O Debate do Vitalik: Ainda é Necessário L2 na Ethereum?

O roteiro do Espresso cruza-se com uma questão de maior âmbito na governança da Ethereum. Vitalik Buterin sugeriu recentemente que a rede poderá eventualmente afastar-se da sua estratégia de escalabilidade centrada em L2, à medida que melhorias na camada base — danksharding, funcionalidades nativas de rollup, sharding de execução — reduzem a necessidade estrutural de ambientes de execução independentes.

Se a Ethereum se tornar suficientemente rápida e barata para suportar a implementação de aplicações mainstream, a procura por rollups específicos de aplicação persistirá?

A resposta de Fisch é ponderada, mas confiante. “Layer-2s só precisam de uma coisa de uma layer-1, que é finalidade”, disse ao CoinDesk. “A quão bem uma layer-1 fornece serviços a uma layer-2 é medido por duas coisas: quão segura é essa blockchain e quão rápido consegue fornecer finalidade.” A sua tese é que os rollups continuarão a proliferar não porque a Ethereum seja lenta, mas porque aplicações exigem soberania, personalização e separação económica que a execução monolítica não consegue oferecer.

Instituições a construir plataformas de consumo, ecossistemas de jogos e aplicações financeiras reguladas não quererão partilhar espaço de execução com especulação de memecoin e bots de MEV. Elas lançarão as suas próprias cadeias. Essas cadeias precisarão de interoperar. O Espresso aposta que esta tese se mantém, independentemente de melhorias na capacidade de throughput da camada base da Ethereum.

Quatro Conclusões-Chave para a Tese Modular

O Espresso não é um sequencer partilhado. É uma camada de confirmação.

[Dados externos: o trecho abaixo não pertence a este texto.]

(* ===== verification/VmCopy.v ===== *)
(** * Writing into user memory

    The bytes of an address space, and [copyout]. *)

From S2P Require Import Prelude Heap HeapAlloc Kalloc Vm VmTable VmMap VmUser VmSpace.

Module VmCopy.
Import Heap HeapAlloc Kalloc Vm VmTable VmMap VmUser VmSpace.

(** ** Bytes of words *)

Definition get_byte (v i : Z) : Z := Z.land (Z.shiftr v (8 * i)) 255.

Lemma testbit_byte v i n : 0 ≤ i → 0 ≤ n → Z.testbit (get_byte v i) n = (n <? 8) && Z.testbit v (n + 8 * i).
Proof.
  intros Hi Hn. unfold get_byte. rewrite Z.land_spec, Z.shiftr_spec by done. change 255 with (Z.ones 8).
  destruct (Z.ltb_spec n 8); [by rewrite Z.ones_spec_low, andb_true_r by lia|by rewrite Z.ones_spec_high, andb_false_r by lia].
Qed.

Lemma testbit_u8 b n : 0 ≤ n → Z.testbit (u8 b) n = (n <? 8) && Z.testbit b n.
Proof.
  intros Hn. unfold wrap. destruct (Z.ltb_spec n 8); [by rewrite Z.mod_pow2_bits_low|by rewrite Z.mod_pow2_bits_high by lia].
Qed.

Lemma testbit_mask i n : 0 ≤ i → 0 ≤ n → Z.testbit (Z.shiftl 255 (8 * i)) n = (8 * i <=? n) && (n <? 8 * i + 8).
Proof.
  intros Hi Hn. rewrite Z.shiftl_spec by done. change 255 with (Z.ones 8). rewrite Z.testbit_ones by lia.
  destruct (Z.leb_spec 0 (n - 8 * i)), (Z.ltb_spec (n - 8 * i) 8), (Z.leb_spec (8 * i) n), (Z.ltb_spec n (8 * i + 8)); (done || lia).
Qed.

Lemma get_set_byte v i j b : 0 ≤ i → 0 ≤ j → get_byte (set_byte v i b) j = if decide (j = i) then u8 b else get_byte v j.
Proof.
  intros Hi Hj. apply Z.bits_inj'. intros n Hn. rewrite testbit_byte by done.
  unfold set_byte. rewrite Z.lor_spec, Z.ldiff_spec, testbit_mask, Z.shiftl_spec by lia. case_decide as E.
  - subst j. replace (n + 8 * i - 8 * i) with n by lia. rewrite !testbit_u8 by done.
    destruct (Z.ltb_spec n 8); [|done].
    rewrite (proj2 (Z.leb_le _ _)), (proj2 (Z.ltb_lt _ _)) by lia. cbn. by rewrite andb_false_r.
  - rewrite testbit_byte by done. destruct (Z.ltb_spec n 8); [|done]. cbn.
    assert ((8 * i <=? n + 8 * j) && (n + 8 * j <? 8 * i + 8) = false) as ->.
    { destruct (Z.leb_spec (8 * i) (n + 8 * j)), (Z.ltb_spec (n + 8 * j) (8 * i + 8)); try done. lia. }
    rewrite andb_true_r. destruct (decide (n + 8 * j < 8 * i)).
    + rewrite (Z.testbit_neg_r (u8 b)) by lia. apply orb_false_r.
    + rewrite testbit_u8, (proj2 (Z.ltb_ge _ 8)) by lia. cbn. apply orb_false_r.
Qed.

(** The byte at offset [o] of the page [f]. *)
Definition page_byte (w : gmap Z Z) (f o : Z) : Z :=
  match cell w f (o / 8) with Some v => get_byte v (o mod 8) | None => 0 end.

Lemma store_byte_ok (h : kheap) f o b :
  f mod 4096 = 0 → 0 ≤ o < 4096 → page_mapped (words h) f →
  wp (store_byte (f + o) b) (λ _ h', ext h' = ext h ∧ freep h' = freep h ∧ only_page f (words h) (words h') ∧
    ∀ o', 0 ≤ o' < 4096 → page_byte (words h') f o' = if decide (o' = o) then u8 b else page_byte (words h) f o') h.
Proof.
  intros Hf Ho Hm. unfold store_byte.
  assert (∀ x, 0 ≤ x < 4096 → 0 ≤ x / 8 < 512) as Hdiv by (intros x Hx; split; [apply Z.div_pos; lia|apply Z.div_lt_upper_bound; lia]).
  assert ((f + o) mod 8 = o mod 8) as Em.
  { apply Z.mod_divide in Hf as [q ->]; [|done]. replace (q * 4096 + o) with (o + q * 512 * 8) by lia. apply Z_mod_plus_full. }
  assert (f + o - (f + o) mod 8 = f + 8 * (o / 8)) as Ea by (rewrite Em; pose proof (Z.div_mod o 8 ltac:(done)); lia).
  rewrite Ea, Em. destruct (Hm (o / 8) (Hdiv o Ho)) as [v Hv].
  apply wp_bind. eapply wp_load; [exact Hv|]. apply wp_store; [unfold cell in Hv; eauto|].
  split; [done|]. split; [done|]. split; [apply only_page_insert; by apply Hdiv|].
  intros o' Ho'. unfold page_byte. cbn [words set_words]. rewrite cell_insert by (done || by apply Hdiv).
  pose proof (Z.mod_pos_bound o 8 ltac:(done)). pose proof (Z.mod_pos_bound o' 8 ltac:(done)).
  pose proof (Z.div_mod o 8 ltac:(done)). pose proof (Z.div_mod o' 8 ltac:(done)).
  destruct (decide (f = f ∧ o' / 8 = o / 8)) as [[_ E]|Hne].
  - rewrite get_set_byte by lia. rewrite E, Hv. apply decide_ext. split; [lia|by intros ->].
  - rewrite decide_False; [done|]. intros ->. by apply Hne.
Qed.

Lemma user_bytes_stored l (h : kheap) f o :
  f mod 4096 = 0 → 0 ≤ o → o + length l ≤ 4096 → page_mapped (words h) f → Forall (λ b, 0 ≤ b < 256) l →
  wp (store_bytes (f + o) l) (λ _ h', ext h' = ext h ∧ freep h' = freep h ∧ only_page f (words h) (words h') ∧
    ∀ o', 0 ≤ o' < 4096 → page_byte (words h') f o' =
      if decide (o ≤ o' < o + length l) then default 0 (l !! Z.to_nat (o' - o)) else page_byte (words h) f o') h.
Proof.
  intros Hf. revert h o. induction l as [|b l IH]; intros h o Ho Hl Hm Hb; cbn [store_bytes length] in *.
  { apply wp_ret. split_and!; [done|done|apply only_page_refl|]. intros o' Ho'. by rewrite decide_False by lia. }
  apply Forall_cons in Hb as [Hb Hbs].
  apply wp_bind. eapply wp_mono; [apply store_byte_ok; (done || lia)|].
  intros [] h1 (E1 & E2 & O1 & B1). replace (f + o + 1) with (f + (o + 1)) by lia.
  eapply wp_mono; [apply IH; [lia|lia|eapply page_mapped_mono; [apply O1|done]|done]|].
  intros [] h2 (E3 & E4 & O2 & B2). split_and!; [congruence|congruence|by eapply only_page_trans|].
  intros o' Ho'. rewrite B2, B1 by done. destruct (decide (o + 1 ≤ o' < o + 1 + length l)).
  - rewrite decide_True by lia. by replace (Z.to_nat (o' - o)) with (S (Z.to_nat (o' - (o + 1)))) by lia.
  - destruct (decide (o' = o)) as [->|].
    + rewrite decide_True by lia. rewrite Z.sub_diag. cbn. apply wrap_small. exact Hb.
    + by rewrite decide_False by lia.
Qed.

Section copy.
Context (kernel_end available_memory : Z).

Abbreviation tables := (tables kernel_end available_memory).
Abbreviation present h d x := (has (pte h d x) PTE_P = true).

Implicit Types (h : kheap) (G : gmap Z role).

(** ** The user's view of memory *)

(** User code may access the page of [x]. *)
Definition user_ok h (d x : Z) : bool := has (pte h d x) PTE_P && has (pte h d x) PTE_U.

(** The byte user code finds at [x]. *)
Definition user_byte h (d x : Z) : Z := page_byte (words h) (frame_of h d x) (x mod 4096).

Lemma uva2ka_run h G d x :
  tables h G → G !! d = Some RDir → 0 ≤ x < UTOP →
  uva2ka d x h = Ok (if user_ok h d x then frame_of h d x else 0, h).
Proof.
  intros Htb Hd Hx. unfold uva2ka, user_ok. rewrite (bind_run _ _ _ _ _ (walk_run _ _ h G Htb d x Hd Hx)).
  unfold frame_of, pte. destruct (pte_loc h d x) as [t|] eqn:Hl; [|by rewrite Z.eqb_refl].
  assert (G !! t = Some (RTable d (PDX x))) as Ht by (by apply (pte_loc_Some _ _ h G Htb)).
  rewrite (proj2 (Z.eqb_neq _ _)) by (by eapply entry_nonnull).
  destruct (page_cell _ _ h G Htb t _ (PTX x) Ht (ptx_range x)) as [e He]. rewrite He. cbn.
  rewrite (bind_run _ _ _ _ _ (load_run _ _ _ He)). by destruct (has e PTE_P), (has e PTE_U).
Qed.

(** A page that [allocuvm] mapped. *)
Lemma filled_zero h0 G0 d a0 m q h G x :
  filled kernel_end available_memory h0 G0 d a0 user_flags zeroes m q h G → in_run a0 m x →
  present h d x ∧ user_ok h d x = true ∧ user_byte h d x = 0 ∧ G0 !! frame_of h d x = Some RFree.
Proof.
  intros Hf Hx. destruct (fi_run _ _ _ _ _ _ _ _ _ _ _ _ Hf x Hx) as (f & Hf0 & Hf1 & He & Hc).
  destruct (tb_page _ _ _ _ (fi_tables _ _ _ _ _ _ _ _ _ _ _ _ Hf) _ _ Hf1) as (Hkf & _).
  destruct (entry_page _ _ f 7 PTE_P Hkf ltac:(done) ltac:(done)) as (E1 & E2 & _).
  destruct (entry_page _ _ f 7 PTE_U Hkf ltac:(done) ltac:(done)) as (_ & E3 & _).
  unfold user_ok, user_byte, frame_of, page_byte. rewrite He. unfold user_flags. rewrite E1, E2, E3.
  split; [done|]. split; [done|]. split; [|done]. rewrite Hc; [cbn; unfold get_byte; by rewrite Z.shiftr_0_l|].
  pose proof (Z.mod_pos_bound x 4096 ltac:(done)). split; [apply Z.div_pos; lia|apply Z.div_lt_upper_bound; lia].
Qed.

(** [n] bytes of [buf] have been written at [va]. *)
Record written G h h' (d va : Z) (buf : list Z) (n : nat) : Prop := {
  wr_tables : tables h' G;
  wr_ptes : same_ptes G h h';
  wr_freep : freep h' = freep h;
  wr_bytes x : 0 ≤ x < UTOP → present h d x →
    user_byte h' d x = if decide (va ≤ x < va + n) then default 0 (buf !! Z.to_nat (x - va)) else user_byte h d x;
  wr_pages p r : G !! p = Some r → (∀ n, r ≠ RFrame d n) → page_same (words h) (words h') p;
}.

(** Part of a page. *)
Lemma written_page h G d va l :
  tables h G → G !! d = Some RDir → frames h G d → 0 ≤ va < UTOP → present h d va →
  Forall (λ b, 0 ≤ b < 256) l → va mod 4096 + length l ≤ 4096 →
  ∃ h', store_bytes (frame_of h d va + va mod 4096) l h = Ok (tt, h') ∧ written G h h' d va l (length l).
Proof.
  intros Htb Hd Hfr Hva Hpr Hl Hlen. pose proof (fr_own _ _ _ Hfr va Hva Hpr) as Hf.
  destruct (tb_page _ _ _ _ Htb _ _ Hf) as (_ & _ & Hm). pose proof (page_aligned _ _ h G Htb _ _ Hf) as Hal.
  pose proof (Z.mod_pos_bound va 4096 ltac:(done)) as Hmod.
  destruct (proj1 (wp_run _ _ _) (user_bytes_stored l h _ (va mod 4096) Hal ltac:(lia) Hlen Hm Hl))
    as ([] & h' & E & Ee & Ef & Ho & Hb).
  exists h'. split; [done|].
  destruct (plain_change _ _ h h' G _ _ Htb Hf ltac:(by left) Ho) as [Hp Hs].
  split; [|done|done|..].
  - eapply (tables_change _ _ h h' G); [done|exact Hf|done..].
  - intros x Hx Hprx. unfold user_byte, frame_of. rewrite (Hp d x) by done.
    pose proof (fr_own _ _ _ Hfr x Hx Hprx) as Hfx. unfold frame_of in *.
    pose proof (Z.div_mod va 4096 ltac:(done)). pose proof (Z.div_mod x 4096 ltac:(done)).
    pose proof (Z.mod_pos_bound x 4096 ltac:(done)).
    destruct (decide (x / 4096 = va / 4096)) as [E'|Hne].
    + rewrite (pte_page h d x va E'). rewrite Hb by done. destruct (decide (va ≤ x < va + length l)).
      * rewrite decide_True by lia. do 2 f_equal. lia.
      * by rewrite decide_False by lia.
    + rewrite decide_False by lia. unfold page_byte. rewrite (Hs _ _ Hfx); [done| |].
      * intros Efr. rewrite Efr, Hf in Hfx. injection Hfx as Hfx. by apply Hne.
      * split; [apply Z.div_pos; lia|apply Z.div_lt_upper_bound; lia].
  - intros p r Hp' Hr. apply (Hs p r Hp'). intros ->. rewrite Hf in Hp'. injection Hp' as <-. by eapply Hr.
Qed.

Lemma written_nil h G d va buf : tables h G → written G h h d va buf 0.
Proof. intros Htb. split; [done|by intros ????|done| |done]. intros x Hx _. by rewrite decide_False by lia. Qed.

Lemma written_trans h1 h2 h3 G d va l1 l2 n :
  G !! d = Some RDir → written G h1 h2 d va l1 (length l1) → written G h2 h3 d (va + length l1) l2 n →
  written G h1 h3 d va (l1 ++ l2) (length l1 + n).
Proof.
  intros Hd [A1 A2 A3 A4 A5] [B1 B2 B3 B4 B5]. split; [done| |congruence|..].
  - intros d' x Hd' Hx. by rewrite B2, A2.
  - intros x Hx Hpr. rewrite B4; [|done|by rewrite (A2 d x)]. rewrite A4 by done.
    destruct (decide (va + length l1 ≤ x < va + length l1 + n)).
    + rewrite decide_True by lia. rewrite lookup_app_r by lia. do 2 f_equal. lia.
    + destruct (decide (va ≤ x < va + length l1)).
      * rewrite decide_True by lia. by rewrite lookup_app_l by lia.
      * by rewrite decide_False by lia.
  - intros p r Hp Hr. eapply page_same_trans; [by eapply A5|by eapply B5].
Qed.

Lemma copyout_loop_ok fuel h G d va buf :
  tables h G → G !! d = Some RDir → frames h G d → Forall (λ b, 0 ≤ b < 256) buf →
  0 ≤ va → va + length buf ≤ UTOP → (length buf ≤ fuel)%nat →
  ∃ r h' n, copyout_loop fuel d va buf h = Ok (r, h') ∧ (n ≤ length buf)%nat ∧ written G h h' d va buf n ∧
    ((r = 0 ∧ n = length buf) ∨ (r = - EFAULT ∧ (n < length buf)%nat ∧ user_ok h d (va + n) = false)) ∧
    (∀ x, va ≤ x < va + n → user_ok h d x = true).
Proof.
  revert h va buf. induction fuel as [|fuel IH]; intros h va buf Htb Hd Hfr Hb Hva Htop Hfuel; cbn [copyout_loop].
  { destruct buf; [|cbn in Hfuel; lia]. exists 0, h, 0%nat. split_and!; [done|done|by apply written_nil|by left|lia]. }
  destruct (Nat.eqb_spec (length buf) 0) as [E0|Hlen].
  { exists 0, h, 0%nat. split_and!; [done|lia|by apply written_nil|left; lia|lia]. }
  unfold UTOP in *. pose proof (Z.div_mod va 4096 ltac:(done)). pose proof (Z.mod_pos_bound va 4096 ltac:(done)) as Hmod.
  rewrite rounddown_eq by lia. rewrite (wrap_small 32) by lia. set (va0 := va / 4096 * 4096) in *.
  assert (va - va0 = va mod 4096) as Eoff by (unfold va0; lia).
  assert (0 ≤ va0) by (unfold va0; assert (0 ≤ va / 4096) by (apply Z.div_pos; lia); lia).
  rewrite (bind_run _ _ _ _ _ (uva2ka_run h G d va0 Htb Hd ltac:(unfold UTOP; lia))).
  assert (pte h d va0 = pte h d va) as Ep by (apply pte_page; unfold va0; apply page_start).
  unfold user_ok, frame_of. rewrite Ep. fold (user_ok h d va). fold (frame_of h d va).
  destruct (user_ok h d va) eqn:Hok.
  2: { rewrite Z.eqb_refl. exists (- EFAULT), h, 0%nat. split_and!; [done|lia|by apply written_nil| |lia].
       right. split_and!; [done|lia|]. by rewrite Z.add_0_r. }
  assert (∀ x, va ≤ x < va0 + 4096 → user_ok h d x = true) as Huser.
  { intros x Hx. unfold user_ok. rewrite (pte_page h d x va); [exact Hok|]. unfold va0 in *. symmetry.
    apply (Z.div_unique _ _ _ (x - va / 4096 * 4096)); lia. }
  apply andb_prop in Hok as [Hpr Hu].
  pose proof (fr_own _ _ _ Hfr va ltac:(unfold UTOP; lia) Hpr) as Hf. destruct (page_bounds _ _ h G Htb _ _ Hf) as [Hk Hk'].
  rewrite (proj2 (Z.eqb_neq _ _)) by (unfold KERNBASE, PHYSLIMIT in *; lia). rewrite Eoff. unfold PGSIZE.
  rewrite (wrap_small 64 (4096 - va mod 4096)) by lia.
  rewrite (wrap_small 64 (frame_of h d va + va mod 4096)) by (unfold KERNBASE, PHYSLIMIT in *; lia).
  set (n := if length buf <? 4096 - va mod 4096 then Z.of_nat (length buf) else 4096 - va mod 4096).
  assert (0 < n ≤ 4096 - va mod 4096 ∧ n ≤ length buf) as Hn by (unfold n; destruct (Z.ltb_spec (length buf) (4096 - va mod 4096)); lia).
  assert (length (take (Z.to_nat n) buf) = Z.to_nat n) as Etk by (rewrite length_take; lia).
  destruct (written_page h G d va (take (Z.to_nat n) buf)) as (h1 & E1 & Hw); try done.
  { unfold UTOP; lia. } { by apply Forall_take. } { lia. }
  rewrite (bind_run _ _ _ _ _ E1). rewrite Etk in Hw. rewrite (wrap_small 64) by lia.
  assert (frames h1 G d) as Hfr1 by (by eapply (same_ptes_frames h h1 G G); [..|apply Hw|]).
  destruct (decide (Z.to_nat n = length buf)) as [Eall|Hmore].
  { destruct (IH h1 (va0 + 4096) (drop (Z.to_nat n) buf)) as (r & h2 & m & E2 & Hm & Hw2 & Hr & Hu2); try done.
    { apply Hw. } { by apply Forall_drop. } { lia. } { rewrite length_drop. unfold va0, UTOP. lia. } { rewrite length_drop. lia. }
    rewrite length_drop in *. assert (m = 0%nat) as -> by lia. exists r, h2, (length buf). split_and!; [done|done| | |intros x Hx; apply Huser; lia].
    - pose proof (written_trans h h1 h2 G d va (take (Z.to_nat n) buf) [] 0 Hd) as H3.
      rewrite Etk, app_nil_r, Nat.add_0_r in H3.
      replace buf with (take (Z.to_nat n) buf) by (apply take_ge; lia). rewrite Etk. apply H3; [done|].
      destruct Hw2 as [B1 B2 B3 B4 B5]. split; try done. intros x Hx Hprx. rewrite B4 by done.
      by rewrite !decide_False by lia.
    - destruct Hr as [[-> _]|(_ & ? & _)]; [by left|lia]. }
  assert (n = 4096 - va mod 4096) as En by (unfold n in *; destruct (Z.ltb_spec (length buf) (4096 - va mod 4096)); lia).
  destruct (IH h1 (va0 + 4096) (drop (Z.to_nat n) buf)) as (r & h2 & m & E2 & Hm & Hw2 & Hr & Hu2); try done.
  { apply Hw. } { by apply Forall_drop. } { lia. } { rewrite length_drop. unfold UTOP. lia. } { rewrite length_drop. lia. }
  exists r, h2, (Z.to_nat n + m)%nat. rewrite length_drop in *. split_and!; [done|lia| | |].
  - pose proof (written_trans h h1 h2 G d va (take (Z.to_nat n) buf) (drop (Z.to_nat n) buf) m Hd) as H3.
    rewrite Etk, take_drop in H3. apply H3; [done|]. by replace (va + Z.to_nat n) with (va0 + 4096) by lia.
  - destruct Hr as [[-> ?]|(-> & ? & Hno)]; [left; lia|right]. split_and!; [done|lia|].
    replace (va + (Z.to_nat n + m)%nat) with (va0 + 4096 + m) by lia.
    destruct Hw as [_ Hpt _ _ _]. unfold user_ok in *. by rewrite <- (Hpt d (va0 + 4096 + m)) by (done || unfold UTOP; lia).
  - intros x Hx. destruct (decide (x < va0 + 4096)); [apply Huser; lia|].
    destruct Hw as [_ Hpt _ _ _]. specialize (Hu2 x ltac:(lia)). unfold user_ok in *.
    by rewrite <- (Hpt d x) by (done || unfold UTOP; lia).
Qed.
End copy.
End VmCopy.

A distinção preservou modelos de receita de L2 e permitiu adoção onde os predecessores falharam.

Restakear fornece segurança económica sem emissão nativa. A segurança do HotShot é bootstrapada por restakers do EigenLayer, não por emissões do token ESP. Isto alinha incentivos enquanto preserva o token para governança e participação no ecossistema.

A pontuação de detentor é uma inovação genuína. Recompensar a retenção a longo prazo em detrimento da especulação de curto prazo representa uma maturação no design de airdrops. Protocolos futuros provavelmente copiarão este padrão.

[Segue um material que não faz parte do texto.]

(* ===== verification/ExecThm.v ===== *)
(** * A program is started

    [enter] builds the stack and switches, [execve] does the whole call. *)

From S2P Require Import Prelude Mem Words Block Bio Log CType KString Heap HeapAlloc Kalloc Vm VmTable VmMap VmUser VmSpace VmCopy VmThm.
From S2P Require Import Fs FsBlock FsTree FsFile FsPath RingBuf Pipe File Sysfile Exec ExecSpace ExecLoad ExecStack.

Module ExecThm.
Import Heap Kalloc Vm VmTable VmMap VmUser VmSpace VmCopy Exec ExecSpace ExecLoad ExecStack.

(** ** The words on the stack *)

Section words.
Context (argvs envs : list Z) (sp : Z).
Let n : nat := length argvs.
Let m : nat := length envs.
Let low : Z := sp - 8 * (n + m + 6).
Context (Hsp : 8 * (n + m + 6) ≤ sp < 2 ^ 64) (Hn : n + m < 2 ^ 31).

Lemma length_ustack : length (ustack argvs envs sp) = (n + m + 6)%nat.
Proof. unfold ustack. rewrite !length_app. cbn. lia. Qed.

Lemma ustack_head :
  ustack argvs envs sp = [0xffffffff; Z.of_nat n; low + 32; low + 32 + 8 * (n + 1)] ++ argvs ++ [0] ++ envs ++ [0].
Proof.
  unfold ustack. subst low n m. rewrite (wrap_small 32), !(wrap_small 64) by lia. cbn [app].
  do 2 f_equal. f_equal; [lia|]. f_equal. lia.
Qed.

Lemma ustack_argv (i : nat) p : (argvs ++ [0]) !! i = Some p → ustack argvs envs sp !! (4 + i)%nat = Some p.
Proof.
  intros Hp. unfold ustack. rewrite lookup_app_r by (cbn; lia). cbn [length]. replace (4 + i - 4)%nat with i by lia.
  rewrite app_assoc. by apply lookup_app_l_Some.
Qed.

Lemma ustack_envp (i : nat) p : (envs ++ [0]) !! i = Some p → ustack argvs envs sp !! (4 + (n + 1 + i))%nat = Some p.
Proof.
  intros Hp. unfold ustack. rewrite lookup_app_r by (cbn; lia). cbn [length]. rewrite app_assoc.
  rewrite lookup_app_r by (rewrite length_app; cbn; lia). rewrite length_app. cbn [length]. rewrite <- Hp. f_equal. lia.
Qed.
End words.

(** A vector of pointers to strings, ended by a null pointer. *)
Definition vector (B : Z → Z) (a : Z) (l : list (list Z)) : Prop :=
  (∀ (i : nat) s, l !! i = Some s → at_bytes B (word_at B (a + 8 * i)) (s ++ [0])) ∧ word_at B (a + 8 * length l) = 0.

Lemma vector_ok B a l ps :
  length ps = length l → (∀ (i : nat) p, (ps ++ [0]) !! i = Some p → word_at B (a + 8 * i) = p) →
  (∀ (i : nat) s, l !! i = Some s → ∃ p, ps !! i = Some p ∧ at_bytes B p (s ++ [0])) → vector B a l.
Proof.
  intros El Hw Hs. split.
  - intros i s Hi. destruct (Hs i s Hi) as (p & Hp & Hb). rewrite (Hw i p); [done|]. by apply lookup_app_l_Some.
  - apply Hw. rewrite lookup_app_r, El, Nat.sub_diag by lia. done.
Qed.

Velocidade versus segurança é uma falsa dicotomia. Flashblocks e Espresso servem a casos de uso diferentes. A tese modular acomoda ambos.

Quem Fundou o Espresso Systems?

O Espresso Systems foi fundado em 2022 por Ben Fisch, que é CEO e professor na Yale University. A equipa fundadora inclui Benedikt Bünz, investigador em criptografia e professor na New York University, especializado em provas de conhecimento zero; Jill Gunter, ex-Slow Ventures e Goldman Sachs; e Charles Lu, ex-membro da equipa da Binance Labs.

O projeto levantou 60 milhões de dólares em duas rodadas de financiamento, com participação de a16z Crypto, Greylock, Electric Capital, Sequoia Capital, Slow Ventures e Coinbase Ventures. Tanto a Arbitrum como a Optimism também investiram, sinalizando alinhamento no ecossistema das maiores redes L2 da Ethereum.

O Que Vem a Seguir

O token ESP já está ativo. A funcionalidade de staking será ativada juntamente com a transição para proof-of-stake permissionless nas próximas semanas. Mais 24,81% do fornecimento total está reservado para futuros airdrops, grants e incentivos comunitários, garantindo que a distribuição se estenda bem além desta onda inicial.

Para os um milhão de endereços agora elegíveis, a janela de reivindicação abre-se imediatamente. Para o ecossistema modular mais amplo, o sinal é claro: a infraestrutura de confirmação partilhada passou de pesquisa académica para mainnet económica ao vivo. As guerras de sequenciamento entraram na sua próxima fase — não como uma batalha entre substitutos concorrentes, mas como uma coexistência de camadas especializadas que atendem a diferentes necessidades dos utilizadores.

A fragmentação que definiu o roteiro centrado em rollups da Ethereum nunca foi um acidente; foi uma consequência inevitável do escalonamento de ambientes de execução heterogéneos. A tese do Espresso é que essa fragmentação não precisa implicar isolamento. Com confirmações rápidas e passíveis de penalização e compatibilidade cross-chain, as ilhas podem ser ligadas sem sacrificar a soberania. O lançamento do token transforma essa tese de visão arquitetónica em realidade criptoeconómica.